Start a large file ftp transfer OUT of the local site.  i.e. an "upload".  
(Outgoing emails with larger attachments seem to cause the problem during normal operations).

With the ftp transfer going we see a few ping dropouts and then a total dropout.
The modem drops the PPPOA connection when this happens.
The problem solves itself after 20, 30 or 40 seconds - depending on the particular configuration of modem, etc. and this interruption time will be rather constant from outage to outage.

This happened at one site in July and we made it better / acceptable by changing the modem from PPPOE to PPPOA and assigning a public IP address to the modem.  

Then it started happening a couple of weeks ago at another site about 50 miles away.
The telco and the ISP are the same at both sites and things become common at some point before or when reaching the ISP equipment.  

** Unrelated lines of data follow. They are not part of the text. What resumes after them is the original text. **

(* ===== verification/Recall.v ===== *)
(** * A callback that runs again

    [Delivery] lets the transport call the callback of a request once.
    Nothing in [publishToSNS] relies on that: the callback is a closure
    over the device and its promise, and it is [promise.resolve] that
    refuses a second outcome.  This file lets the transport call a
    callback again, with any [(err, data)], after the request has left
    the list of requests in flight: [recall] is that call, [restep] the
    runs in which first calls and repeated calls interleave.  The theorems
    show what the adapter guarantees against such a transport: the outcome
    of a device is written once, a resolved aggregate promise never
    changes, and a device whose first callback threw before it resolved
    its promise is completed by a later call. *)

From stdpp Require Import base option list strings gmap.
From S2P Require Import Prelude JsValue Promise World Publish Delivery.

(** ** Calling a callback *)

(** The transport calls the callback that [publishToSNS] made for the
    request [rq]; an exception of the callback escapes to the SDK. *)
Definition recall (rq : request) (err data : value) (w : world) : world :=
  match publishCallback (rq_device rq) (rq_promise rq) err data w with
  | (Normal _, w1) => w1
  | (Throw e, w1) => set_uncaught (w_uncaught w1 ++ [e]) w1
  end.

(** The request of device [i] of a dispatch: the parameters, and the
    device and the promise its callback closes over. *)
Definition closure_of (d : dispatch) (i : nat) (device : value) : request :=
  Request (d_client d) (paramsOf device (d_payload d) (d_attributes d)) device
    (d_promise d + i).

(** A first call of the callback of a request in flight, or a further call
    of the callback of a device whose request is no longer in flight. *)
Inductive restep (d : dispatch) : world -> world -> Prop :=
| restep_first w w' :
    step w w' -> restep d w w'
| restep_again i device err data w :
    d_devices d !! i = Some device ->
    w_inflight w !! (d_request d + i) = Some None ->
    restep d w (recall (closure_of d i device) err data w).

(** The state of a device after a further call of its callback: an outcome
    stays, a device without one takes what this call gives it. *)
Definition again (s next : dstate) : dstate :=
  match s with
  | Done v => Done v
  | _ => next
  end.

(** The outcomes of [st] are those of [st']. *)
Definition keeps (st st' : list dstate) : Prop :=
  Forall2 (fun s s' => is_done s = true -> s' = s) st st'.

(** * Facts *)

#[export] Instance keeps_preorder : PreOrder keeps.
Proof.
  split.
  - intros st. by apply Forall_Forall2_diag, Forall_true.
  - intros st1 st2 st3. apply Forall2_trans. intros s1 s2 s3 H12 H23 Hs.
    rewrite H23; rewrite H12; done.
Qed.

Lemma advances_keeps st st' : advances st st' -> keeps st st'.
Proof. intros Hadv. eapply Forall2_impl; [done|]. by intros s s' [->| ->]. Qed.

Lemma keeps_insert st i s s' :
  st !! i = Some s -> (is_done s = true -> s' = s) -> keeps st (<[i := s']> st).
Proof.
  intros Hi Hs. apply Forall2_same_length_lookup. rewrite length_insert. split; [done|].
  intros i' s1 s2 H1 H2. destruct (decide (i' = i)) as [->|Hne].
  - rewrite list_lookup_insert_eq in H2 by (by eapply lookup_lt_Some). by simplify_eq.
  - rewrite list_lookup_insert_ne in H2 by done. by simplify_eq.
Qed.

Lemma keeps_lookup st st' i v :
  keeps st st' -> st !! i = Some (Done v) -> st' !! i = Some (Done v).
Proof.
  intros Hkeeps Hi. destruct (Forall2_lookup_l _ _ _ _ _ Hkeeps Hi) as (s' & ? & Hs).
  by rewrite Hs in *.
Qed.

(** The first call of a callback is a call of the closure, made when the
    request has left the transport. *)
Lemma deliver_recall k err data w rq :
  w_inflight w !! k = Some (Some rq) ->
  deliver k err data w = recall rq err data (set_inflight (<[k := None]> (w_inflight w)) w).
Proof. unfold deliver, recall. by intros ->. Qed.

Section one_device.
Context (d : dispatch) (st : list dstate) (w : world) (i : nat) (device : value).
Context (Htracks : tracks d st w).
Context (Hdevice : d_devices d !! i = Some device).

(** A further call for a device that has its outcome: the callback logs
    as the first call did, then [promise.resolve] throws, and nothing
    else changes. *)
Lemma recall_done v err data :
  st !! i = Some (Done v) ->
  recall (closure_of d i device) err data w
  = match callback_plan (w_globals w) device err data with
    | inl e => set_uncaught (w_uncaught w ++ [e]) w
    | inr (entries, _) =>
        set_uncaught (w_uncaught w ++ [PromiseCompleted]) (set_log (w_log w ++ entries) w)
    end.
Proof.
  intros Hi. destruct Htracks as (_ & Hdev & _).
  destruct (Hdev _ _ _ Hdevice Hi) as [_ Hp].
  unfold recall, closure_of. cbn [rq_device rq_promise]. rewrite publishCallback_plan.
  destruct (callback_plan _ _ _ _) as [e|[entries outcome]]; [done|].
  unfold on_heap. cbn [w_heap set_log].
  by rewrite (promise_resolve_completed _ _ _ _ _ Hp).
Qed.

(** A further call for a device whose first callback threw: the promise
    is still pending, and this call resolves it if it gets that far. *)
Lemma recall_lost err data :
  st !! i = Some Lost ->
  recall (closure_of d i device) err data w
  = match callback_plan (w_globals w) device err data with
    | inl e => set_uncaught (w_uncaught w ++ [e]) w
    | inr (entries, outcome) =>
        set_heap (PHeap (<[d_promise d + i := cell_of d i (Done outcome)]> (cells (w_heap w)))
                    (<[d_join d := join_of (<[i := Done outcome]> st)]> (joins (w_heap w))))
          (set_log (w_log w ++ entries) w)
    end.
Proof.
  intros Hi. destruct Htracks as (_ & Hdev & Hjoin).
  destruct (Hdev _ _ _ Hdevice Hi) as [_ Hp].
  unfold recall, closure_of. cbn [rq_device rq_promise]. rewrite publishCallback_plan.
  destruct (callback_plan _ _ _ _) as [e|[entries outcome]]; [done|].
  unfold on_heap. cbn [w_heap set_log].
  rewrite (promise_resolve_registered _ _ _ _ _ _ Hp Hjoin).
  by rewrite (resolve_one_join_of st i Lost outcome Hi).
Qed.

(** A further call keeps the invariant: the device keeps its outcome, or
    takes the state this call gives it. *)
Lemma recall_tracks s err data :
  st !! i = Some s -> s <> Waiting ->
  tracks d (<[i := again s (next_state (w_globals w) device err data)]> st)
    (recall (closure_of d i device) err data w).
Proof.
  intros Hi Hs. pose proof Htracks as (_ & Hdev & Hjoin).
  destruct (Hdev _ _ _ Hdevice Hi) as [Hk Hp]. unfold next_state.
  destruct s as [|v|]; [done|..]; cbn [again].
  - rewrite (recall_done v) by done. rewrite list_insert_id by done.
    destruct Htracks as (? & ? & ?).
    by destruct (callback_plan _ _ _ _) as [e|[entries outcome]].
  - rewrite recall_lost by done.
    destruct (callback_plan _ _ _ _) as [e|[entries outcome]].
    + rewrite list_insert_id by done. by destruct Htracks as (? & ? & ?).
    + apply (tracks_update d st w i device Htracks Hdevice); cbn; [|done..].
      by rewrite list_insert_id.
Qed.
End one_device.

(** ** Runs with repeated calls *)

Lemma recall_inflight rq err data w :
  w_inflight (recall rq err data w) = w_inflight w.
Proof.
  unfold recall. destruct (publishCallback _ _ _ _ _) as [[] w1] eqn:Hcb;
    apply publishCallback_frame in Hcb as (Hin & _); cbn; by rewrite Hin.
Qed.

I have good contact / communication with the ISP and only third-hand via the ISP with the telco.
We are all scratching our heads as to what must be happening and what we might do about it.

Rule out all of our office site equipment.
I can connect a bare laptop directly to the modem and recreate the problem.
0
Comment
Question by:Fred Marshall
  • 8
  • 4
  • 2
15 Comments
 
LVL 10

Assisted Solution

by:kyleb84
kyleb84 earned 250 total points
ID: 22699881
Theory:

When pushing a large file across the DSL link, the utilisation climbs and the SNR may drop close to threshold, the DSLAM the resets the connection.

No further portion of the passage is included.